William Crawford's drawings were discovered in an abandoned house in Oakland, California. His work brings to mind characteristics of prison drawings, an impression confirmed by the fact that several were made on the backs of prison roster sheets dated 1997. These printouts, however, were cut down the middle, so the exact prison from which they originate is unknown. But given their origin in the Bay Area and the fact that several drawings include San Francisco landmarks, it's possible that Crawford made the work in a California state prison. Other than this information drawn from the archive itself, nothing is known about Crawford's life. Indeed, we only know his name because he signed just a few of the drawings, either as Bill, William or WM Crawford.
The archive appears to have consisted of several books, with individual drawings in sequences of 30 or more adding up to tell complex visual stories. Several include written captions or fragments of conversation between male and female characters. These sequences, however, have been broken up over the years and reach us now in a fragmentary and fascinating collection of hundreds of delicate pencil drawings. The work conveys the intense sense of sexual longing of a man with an urge to tell dynamic stories.
The drawings, which resemble the eroticism of Eric Stanton, the exaggerated male anatomy of Tom of Finland or the ample breasts of a John Currin, show scantily dressed women, drug use, cuckolding and orgies. The details of his interiors, the hairdos and style of dress suggest that Crawford might have come of age in the late 70s or early 80s. A cast of recurring figures populate the drawings, notably one man with a short afro and a moustache who often figures at the center of events, presumably the artist William Crawford himself.
Remarkably, given the number of drawings, there is little to no repetition in the work. Crawford’s inventive eye for sexual positions, facial expressions and gestures of hand and body was vast and masterful. Simple geometric details and architectural subtleties define the unusual settings where the action unfolds. We see rooms shown from unusual angles, features that are hinted at, erased or altogether omitted and articles of clothing that are drawn with obsessive precision. This singular and original drawing style compels us to immerse ourselves in the world William Crawford created, more dream than documentation, more fantasy than perversion.

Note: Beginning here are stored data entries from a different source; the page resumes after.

(** * A shallow embedding of the Exasol websocket client.

    The development follows the two source files of the client: the
    statement engine ([asyncSend], [send], [Execute], [FetchChan]) and the
    bulk IMPORT/EXPORT orchestration of [bulk-api.go] ([StreamExecute],
    [StreamQuery], [BulkExecute], [BulkQuery] and their private helpers).

    Go code is effectful; it is embedded here as state passing over a
    connection record, in a small monad whose outcomes distinguish a normal
    return from a run-time panic, a process exit through [log.Fatal], a
    goroutine that waits for ever, and an exhausted iteration budget.  Go's
    [error] values are ordinary results: [None] is [nil].

    What lies outside the client (the websocket peer, the local proxy of
    each bulk attempt, the scheduler's choice in a [select]) is an
    environment [Env] over which every definition is parametrised.  A
    goroutine is run to its end where its result is used; the two races of
    the bulk API are decided on a logical clock.

    The file has three parts: the embedding, the vocabulary of the
    properties with some example sessions, and the properties. *)

From Stdlib Require Import ZArith List String Ascii Bool Lia.
From stdpp Require Import base option gmap strings pretty.
Import ListNotations.

Local Open Scope Z_scope.
Local Open Scope string_scope.

(** ** Text matching

    Both regular expressions of the client are literal enough to be
    embedded as direct matchers on byte strings. *)

Module Text.

Definition newline : ascii := Ascii.ascii_of_nat 10.

(** [prefix p s]: [s] starts with [p]. *)
Fixpoint prefix (p s : string) : bool :=
  match p, s with
  | EmptyString, _ => true
  | String a p', String b s' => if Ascii.eqb a b then prefix p' s' else false
  | String _ _, EmptyString => false
  end.

(** [contains p s]: an unanchored match of the literal [p] somewhere in [s]. *)
Fixpoint contains (p s : string) : bool :=
  prefix p s ||
  match s with
  | EmptyString => false
  | String _ s' => contains p s'
  end.

Fixpoint drop (n : nat) (s : string) : string :=
  match n, s with
  | O, _ => s
  | S n', String _ s' => drop n' s'
  | S _, EmptyString => EmptyString
  end.

(** [dot_plus_then lit s]: [s] starts with a match of [.+lit]; the dot of
    Go's regexp package matches every character but the line feed. *)
Fixpoint dot_plus_then (lit s : string) : bool :=
  match s with
  | EmptyString => false
  | String a s' =>
      if Ascii.eqb a newline then false
      else prefix lit s' || dot_plus_then lit s'
  end.

(** [lit_dot_plus_lit l1 l2 s]: an unanchored match of [l1.+l2] in [s]. *)
Fixpoint lit_dot_plus_lit (l1 l2 s : string) : bool :=
  (prefix l1 s && dot_plus_then l2 (drop (String.length l1) s)) ||
  match s with
  | EmptyString => false
  | String _ s' => lit_dot_plus_lit l1 l2 s'
  end.

End Text.

(** [retryableError] of bulk-api.go: the error is not nil and its message
    matches [failed after 0 bytes.+Connection refused]. *)
Definition retryableError (err : option string) : bool :=
  match err with
  | Some msg => Text.lit_dot_plus_lit "failed after 0 bytes" "Connection refused" msg
  | None => false
  end.

(** The test of [Execute] on the error of a parameterised execution:
    [regexp.MustCompile("Statement handle not found").MatchString(err.Error())]. *)
Definition handleNotFound (msg : string) : bool :=
  Text.contains "Statement handle not found" msg.

(** ** Wire values

    Decoded JSON, as [encoding/json] hands it to the client in
    [interface{}] values.  Numbers arrive as [float64]; the client uses them
    only as handles, row counts and row offsets, which are integers far
    below 2^53, where [float64] arithmetic is exact, so they are carried as
    [Z].  A [map[string]interface{}] is an association list read at its
    first binding; the [nil] map is the empty list. *)

#[warnings="-register-all"]
Inductive value : Type :=
| VNull
| VBool (b : bool)
| VNum (n : Z)
| VStr (s : string)
| VArr (l : list value)
| VObj (o : list (string * value)).

Definition obj : Type := list (string * value).

(** [m[key]] on a Go map held in an interface: [None] is the nil interface
    (key absent, or JSON null). *)
Fixpoint index (key : string) (m : obj) : option value :=
  match m with
  | [] => None
  | (k, v) :: m' =>
      if String.eqb k key then
        match v with VNull => None | _ => Some v end
      else index key m'
  end.

(** The [comma, ok] form: whether the key is present at all. *)
Fixpoint has_key (key : string) (m : obj) : bool :=
  match m with
  | [] => false
  | (k, _) :: m' => String.eqb k key || has_key key m'
  end.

Crawford's drawings have been widely exhibited, notably at Galerie Susanne Zander (Cologne and Berlin), Zieher, Smith and Horton (New York), Freddy (Baltimore) and upcoming solo exhibitions at FARAGO (Los Angeles) and Richardson (New York). His work is also featured in the latest issue of Richardson Magazine and was included in "System and Vision" at David Zwirner, an exhibition organized in collaboration with Delmes & Zander. Reviewing it, The New Yorker wrote, "William Crawford's orgiastic illustrations on the backs of prison rosters haven an erotic intensity that rivals anything by Hans Bellmer or Pierre Klossowski."